From: Arcane Jill (arcanejill@ramonsky.com)
Date: Thu Dec 16 2004 - 02:07:38 CST
-----Original Message-----
From: Lars Kristan [mailto:lars.kristan@hermes.si]
>As for your solution, I didn't really analyze it. But it is escaping, isn't
>it?
Yes
>With a lot of overhead.
If you call string length "overhead", yes. This was to provide reasonable
assurance that an escape sequence won't be encountered by accident.
>Filesystems have limitations. Say up to 255 characters for a filename.
>Representing a 255 (Unicode) characters long filename from Windows on UNIX
>(in UTF-8) is not always possible. There is not much we can do about it.
>But representing a 255 characters (chars) long filename from UNIX on a
>Windows system? Currently always possible. An escaping technique with a lot
>of overhead breaks that.
Now that's frustrating, Lars. Each time I make a suggestion, you come up
with a new requirement. So now, in addition to all previous requirements,
you have this additional requirement:
# for all possible octet sequences s:
# length of (UTF-8(f(s)) <= length of s,
And yet, your own scheme, in which f(x) = { U+EE00 + x } for non-UTF-8 bytes
x, does not meet that requirement.
>Hence my pleeds to consider assigning the 128 codepoints in BMP,
I'm aware that you're trying to deal with a real issue here, and I have
sympathy for that, but you really need to drop these pleas. It will never
happen. (I suspect that campaigning to get the automobile banned in the USA
is probably a more achieveable goal). That's why I've been trying to help
out by suggesting alternatives. That's why you need to start thinking along
those lines.
>because otherwise an invalid sequence consisting of a single Latin 1
>character maps to 2 UTF-16 shorts.

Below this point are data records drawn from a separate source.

(** * Snagging List Report Writer: the report tree, its edits and the PDF export

    A shallow embedding of [src/App.tsx] (the report collection) and of
    [components/ReportEditor.tsx] (the editor state, its update handlers,
    the aggregate counts and [handleExportPDF]).

    React state is modelled by explicit state passing: a handler that calls
    [setCurrentReport (prev => e)] is the function [fun prev => e] on the
    editor state, and the readings of [Date.now()] and [Math.random()] a
    handler takes are arguments of its model. *)

From Stdlib Require Import ZArith QArith Qround Lia Lqa Ascii.
From stdpp Require Import base decidable numbers list strings pretty gmap
  sorting.

Close Scope Q_scope.
Local Open Scope string_scope.
Local Open Scope Z_scope.
Local Open Scope list_scope.

(** ** Entity model ([ReportEditor.tsx], lines 8-46) *)

Inductive SnagPriority := critical | high | medium | low.
Inductive SnagStatus := open | in_progress | resolved.
Inductive ReportStatus := working | complete | archived.

#[global] Instance SnagPriority_eq_dec : EqDecision SnagPriority.
Proof. solve_decision. Defined.
#[global] Instance SnagStatus_eq_dec : EqDecision SnagStatus.
Proof. solve_decision. Defined.
#[global] Instance ReportStatus_eq_dec : EqDecision ReportStatus.
Proof. solve_decision. Defined.

(** The string values of the two union types, as the TypeScript source
    spells them. *)
Definition SnagPriority_str (p : SnagPriority) : string :=
  match p with
  | critical => "critical" | high => "high" | medium => "medium" | low => "low"
  end.

Definition SnagStatus_str (s : SnagStatus) : string :=
  match s with
  | open => "open" | in_progress => "in-progress" | resolved => "resolved"
  end.

Record Photo := mkPhoto {
  photo_id : string;
  photo_url : string;
  photo_name : option string
}.

Record SnagItem := mkSnagItem {
  snag_id : string;
  location : string;
  description : string;
  priority : SnagPriority;
  snag_status : SnagStatus;
  photos : list Photo;
  snag_createdAt : Z
}.

Record Room := mkRoom {
  room_id : string;
  room_name : string;
  snags : list SnagItem
}.

Record SnaggingReport := mkSnaggingReport {
  report_id : string;
  propertyAddress : string;
  developerName : string;
  clientName : string;
  plotNumber : string;
  inspectionDate : string;
  report_status : ReportStatus;
  rooms : list Room;
  coverPhoto : option Photo;
  report_createdAt : Z;
  lastModified : Z
}.

(** [Partial<SnagItem>]: every key of a snag, present or not. *)
Record SnagUpdates := mkSnagUpdates {
  u_id : option string;
  u_location : option string;
  u_description : option string;
  u_priority : option SnagPriority;
  u_status : option SnagStatus;
  u_photos : option (list Photo);
  u_createdAt : option Z
}.

(** [{ photos: ps }] *)
Definition photos_only (ps : list Photo) : SnagUpdates :=
  mkSnagUpdates None None None None None (Some ps) None.

(** Object spreads.  [{ ...room, snags: x }], [{ ...prev, rooms: x }],
    [{ ...r, status }], [{ ...currentReport, lastModified: t }] and
    [{ ...snag, ...updates }]. *)
Definition room_with_snags (room : Room) (x : list SnagItem) : Room :=
  {| room_id := room_id room; room_name := room_name room; snags := x |}.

And if filesystem limitions can be seen
>as somewhat unnecessary goal,
I kind of got the impression that only "escape-aware" applications would
need to actually get filehandles on the files. "Escape-unaware" processes
were intermediate things like: being stored in a database; roundtripping
through UTF-16; etc.. And an "escape-aware" application can simply unescape
before opening the file. Have I misunderstood you?
> in C, you can guess (for performance resons) the maximum amount of memory
> you need for a certain conversion.
You can do better than guess. You figure it out exactly, to the byte. And
then allocate exactly the right amount of memory you require. (I am actually
a programmer).
Anyway, sorry to start sounding negative on this occasion. I have one more
suggestion for you. I think it's better than your U+EE00+n solution, but
Doug is likely to tell me it's non-conformant (though I think it should have
just the same status as an escape sequence, being a private thing outside
the realm of Unicode). Here we go:
DEFINITION (1): let H(x) be the function:
# H( 8) = U+0001
# H( 9) = U+0002
# H(10) = U+0003
# H(11) = U+0004
# H(12) = U+0005
# H(13) = U+0006
# H(14) = U+000E
# H(15) = U+000F
with H(x) undefined for all other values of x
DEFINITION (2): let L(x) be the function L(x) = U+0010 + x
RULE: to escape an isolated byte in the range 0x80 to 0xFF: let h = the high
nibble; let l = the low nibble; emit the sequence { H(h), L(l) }. For
example - to escape the byte 0x9F, you would emit { U+0002, U+001F }. In
UTF-8 that's { 02 1F }, which is one byte shorter than the UTF-8 encoding of
U+EE9F.
RATIONALE: The characters produced by H() and L() are ASCII control
characters with no defined meaning. Therefore, they shouldn't appear in
ASCII text. They also shouldn't appear in any encoding which is a superset
of ASCII, which is almost all of them. This is a pretty high guarantee that
the characters won't appear in plain text in any encoding. (If you want a
better guarantee, I imagine you'll need a longer escape sequence).
I'm starting to run out of ideas now. I hope you find something useful soon.